(** The initialiser list over the vector names in the order [vecs], each
    with the size [get_vector_size] returns for it. *)
Definition initialiser_text (m : Model.t) (vecs : list string) : string :=
  Py.drop_last 1
    (":" +:+ cat (map (fun vec =>
                         vec +:+ "("
                         +:+ (if decide (vec ∈ OD.keys (Model.nodes m)) then "1" else "0")
                         +:+ "),") vecs)).

(** What [print] has written once the loop of the data block has been
    through the entries [data]. *)
Definition complaints (data : list (string * datum)) : list string :=
  flat_map (fun e : string * datum =>
              match e.2 with
              | NdArray other_dtype _ | NdArray0 other_dtype => ["Unsupported dtype."]
              | _ => []
              end) data.
End Generate.

(** ** Worlds for the small model *)
Module DemoWorld.
(** The two templates, cut down to their slots. *)
Definition files : gmap string string :=
  {[ "MyModel.h.template" := "class MyModel {         {DECLARATIONS} };";
     "MyModel.cpp.template" := "{STATIC_DECLARATIONS} MyModel::MyModel() {INITIALIZER_LIST} {}" ]}.

Definition world (m : Model.t) : Generate.world := Generate.World m files [].

(** A coordinate that was given no prior. *)
Definition z : Node.t := Node.Build py_float "z" 0 None coordinate.

(** Data: an array of two floats, an integer and an array of three
    integers. *)
Definition entries : list (string * datum) :=
  [("t", NdArray float64 ["0.5"; "1.5"]); ("N", DInt 2);
   ("n", NdArray int64 ["1"; "2"; "3"])].
End DemoWorld.

(** * Properties *)

(** ** Strings *)

Local Arguments String.append : simpl nomatch.

Section StringFacts.

Lemma append_assoc (s1 s2 s3 : string) :
  (s1 +:+ s2) +:+ s3 = s1 +:+ (s2 +:+ s3).
Proof. induction s1 as [|c s1 IH]; simpl; [done|]. by rewrite IH. Qed.

Lemma append_nil_r (s : string) : s +:+ EmptyString = s.
Proof. induction s as [|c s IH]; simpl; [done|]. by rewrite IH. Qed.

Lemma startswith_length (p s : string) :
  Py.startswith p s = true -> (String.length p <= String.length s)%nat.
Proof.
  revert s. induction p as [|a p IH]; intros [|b s]; simpl; try done; try lia.
  destruct (Ascii.eqb a b); [|done]. intros H%IH. lia.
Qed.

(** A character that does not occur in the pattern stops every match
    attempt that reaches it. *)
Lemma startswith_sep (p s1 s2 : string) (c : ascii) :
  Py.has_char c p = false ->
  Py.startswith p (s1 +:+ String c s2) = Py.startswith p s1.
Proof.
  revert s1. induction p as [|a p IH]; intros s1 Hc; [by destruct s1|].
  simpl in Hc. apply orb_false_elim in Hc as [Hac Hp].
  destruct s1 as [|b s1]; simpl.
  - by rewrite Hac.
  - destruct (Ascii.eqb a b); [by apply IH|done].
Qed.

Lemma replace_from_sep (old new s1 s2 : string) (c : ascii) (skip : nat) :
  old <> EmptyString ->
  Py.has_char c old = false ->
  (skip <= String.length s1)%nat ->
  Py.replace_from old new skip (s1 +:+ String c s2)
  = Py.replace_from old new skip s1 +:+ String c (Py.replace_from old new 0 s2).
Proof.
  intros Hne Hc. revert skip.
  induction s1 as [|a s1 IH]; intros skip Hskip.
  - simpl in Hskip. assert (skip = 0%nat) as -> by lia.
    destruct old as [|o old]; [done|]. simpl in Hc |- *.
    apply orb_false_elim in Hc as [-> _]. done.
  - destruct skip as [|k].
    + change (String a s1 +:+ String c s2) with (String a (s1 +:+ String c s2)).
      cbn [Py.replace_from].
      change (String a (s1 +:+ String c s2)) with (String a s1 +:+ String c s2).
      rewrite startswith_sep by done.
      destruct (Py.startswith old (String a s1)) eqn:Hsw.
      * apply startswith_length in Hsw. simpl in Hsw.
        rewrite IH by lia. by rewrite append_assoc.
      * by rewrite IH by lia.
    + simpl in Hskip |- *. apply IH. lia.
Qed.

(** A text in which the first character of the pattern does not occur is
    left as it is. *)
Lemma replace_from_absent (a : ascii) (old new s : string) :
  Py.has_char a s = false ->
  Py.replace_from (String a old) new 0 s = s.
Proof.
  induction s as [|b s IH]; [done|]. simpl.
  intros [Hb Hs]%orb_false_elim.
  rewrite Ascii.eqb_sym in Hb. rewrite Hb. by rewrite IH.
Qed.

Lemma contains_sep (n s1 s2 : string) (c : ascii) :
  n <> EmptyString ->
  Py.has_char c n = false ->
  Py.contains n (s1 +:+ String c s2)
  = (Py.contains n s1 || Py.contains n (String c s2)).
Proof.
  intros Hne Hc. induction s1 as [|a s1 IH].
  - destruct n; [done|]. done.
  - change (String a s1 +:+ String c s2) with (String a (s1 +:+ String c s2)).
    cbn [Py.contains].
    change (String a (s1 +:+ String c s2)) with (String a s1 +:+ String c s2).
    rewrite startswith_sep by done. rewrite IH. by rewrite orb_assoc.
Qed.

Lemma replace_absent (s old new : string) :
  Py.has_char "{" s = false -> Py.replace s (String "{" old) new = s.
Proof. apply replace_from_absent. Qed.

End StringFacts.

(** ** Results *)

Section ResultFacts.
Context {A B : Type}.

Lemma rmapM_app (f : A -> result B) (l1 l2 : list A) :
  rmapM f (l1 ++ l2)
  = rbind (rmapM f l1) (fun r1 => rmap (app r1) (rmapM f l2)).
Proof.
  induction l1 as [|x l1 IH]; simpl.
  - by destruct (rmapM f l2).
  - destruct (f x); simpl; [|done]. rewrite IH.
    destruct (rmapM f l1); simpl; [|done]. by destruct (rmapM f l2).
Qed.

End ResultFacts.

Lemma cat_app (l1 l2 : list string) : cat (l1 ++ l2) = cat l1 +:+ cat l2.
Proof.
  induction l1 as [|x l1 IH]; simpl; [done|].
  by rewrite IH, append_assoc.
Qed.

(** ** The registry *)

Section RegistryFacts.

Lemma get_lookup (d : OrderedDict) (k : string) (v : Node.t) :
  OD.wf d -> (k, v) ∈ d -> OD.get d k = Some v.
Proof.
  unfold OD.wf, OD.keys. induction d as [|[k' v'] d IH]; simpl.
  - by intros _ ?%elem_of_nil.
  - intros [Hk' Hd]%NoDup_cons [[= -> ->]|Hin]%elem_of_cons.
    + by rewrite String.eqb_refl.
    + destruct (String.eqb_spec k k') as [->|_]; [|by apply IH].
      destruct Hk'. apply list_elem_of_fmap. by exists (k', v).
Qed.

(** Assigning to a new key appends the entry. *)
Lemma set_fresh (d : OrderedDict) (k : string) (v : Node.t) :
  k ∉ OD.keys d -> OD.set d k v = d ++ [(k, v)].
Proof.
  unfold OD.keys. induction d as [|[k' v'] d IH]; simpl; [done|].
  intros [Hne Hd]%not_elem_of_cons.
  destruct (String.eqb_spec k k') as [->|_]; [done|]. by rewrite IH.
Qed.

(** Assigning to a key that is present replaces the value at the place the
    key already holds. *)
Lemma set_present (d : OrderedDict) (k : string) (v : Node.t) (i : nat) :
  OD.wf d -> OD.keys d !! i = Some k -> OD.set d k v = <[i := (k, v)]> d.
Proof.
  unfold OD.wf, OD.keys. revert i.
  induction d as [|[k' v'] d IH]; intros i; simpl; [done|].
  intros [Hk' Hd]%NoDup_cons Hi. destruct i as [|i]; simpl in *.
  - injection Hi as ->. by rewrite String.eqb_refl.
  - destruct (String.eqb_spec k k') as [->|_].
    + destruct Hk'. by eapply list_elem_of_lookup_2.
    + f_equal. by apply IH.
Qed.

Lemma set_keys (d : OrderedDict) (k : string) (v : Node.t) :
  OD.keys (OD.set d k v)
  = if decide (k ∈ OD.keys d) then OD.keys d else OD.keys d ++ [k].
Proof.
  unfold OD.keys. induction d as [|[k' v'] d IH].
  - rewrite decide_False; [done|apply not_elem_of_nil].
  - cbn [OD.set]. destruct (String.eqb_spec k k') as [Heq|Hne].
    + subst k. rewrite decide_True; [done|apply list_elem_of_here].
    + rewrite !fmap_cons. cbn [fst]. rewrite IH.
      destruct (decide (k ∈ d.*1)) as [Hin|Hnin].
      * rewrite decide_True; [done|by apply list_elem_of_further].
      * rewrite decide_False; [done|]. by apply not_elem_of_cons.
Qed.

Lemma set_wf (d : OrderedDict) (k : string) (v : Node.t) :
  OD.wf d -> OD.wf (OD.set d k v).
Proof.
  unfold OD.wf. rewrite set_keys. case_decide; [done|].
  intros Hd. apply NoDup_app. split_and!; [done| |apply NoDup_singleton].
  intros x Hx ->%list_elem_of_singleton. done.
Qed.

Lemma get_set (d : OrderedDict) (k k' : string) (v : Node.t) :
  OD.get (OD.set d k v) k' = if decide (k' = k) then Some v else OD.get d k'.
Proof.
  induction d as [|[k0 v0] d IH]; simpl.
  - case_decide as H; [subst; by rewrite String.eqb_refl|].
    by destruct (String.eqb_spec k' k).
  - destruct (String.eqb_spec k k0) as [->|Hne]; simpl.
    + case_decide as H; [subst; by rewrite String.eqb_refl|].
      by destruct (String.eqb_spec k' k0).
    + rewrite IH. case_decide as H; [subst|done].
      by destruct (String.eqb_spec k k0).
Qed.

Lemma build_snoc (ns : list Node.t) (n : Node.t) :
  build (ns ++ [n]) = Model.exec (Model.add_node n) (build ns).
Proof. unfold build. by rewrite foldl_app. Qed.

Lemma build_wf (ns : list Node.t) : OD.wf (Model.nodes (build ns)).
Proof.
  induction ns as [|n ns IH] using rev_ind.
  - apply NoDup_nil_2.
  - rewrite build_snoc. by apply set_wf.
Qed.

(** Well-formedness of a given registry can be decided by computation. *)
Lemma wf_dec (d : OrderedDict) : bool_decide (NoDup (OD.keys d)) = true -> OD.wf d.
Proof. apply bool_decide_eq_true_1. Qed.

End RegistryFacts.

(** ** Loops over the registry *)

Section LoopFacts.
Import Model.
======
* YOUR TASK: Report the number of lines above containing the string "over" as your sole answer.

* EXERCISE SOLUTION: 2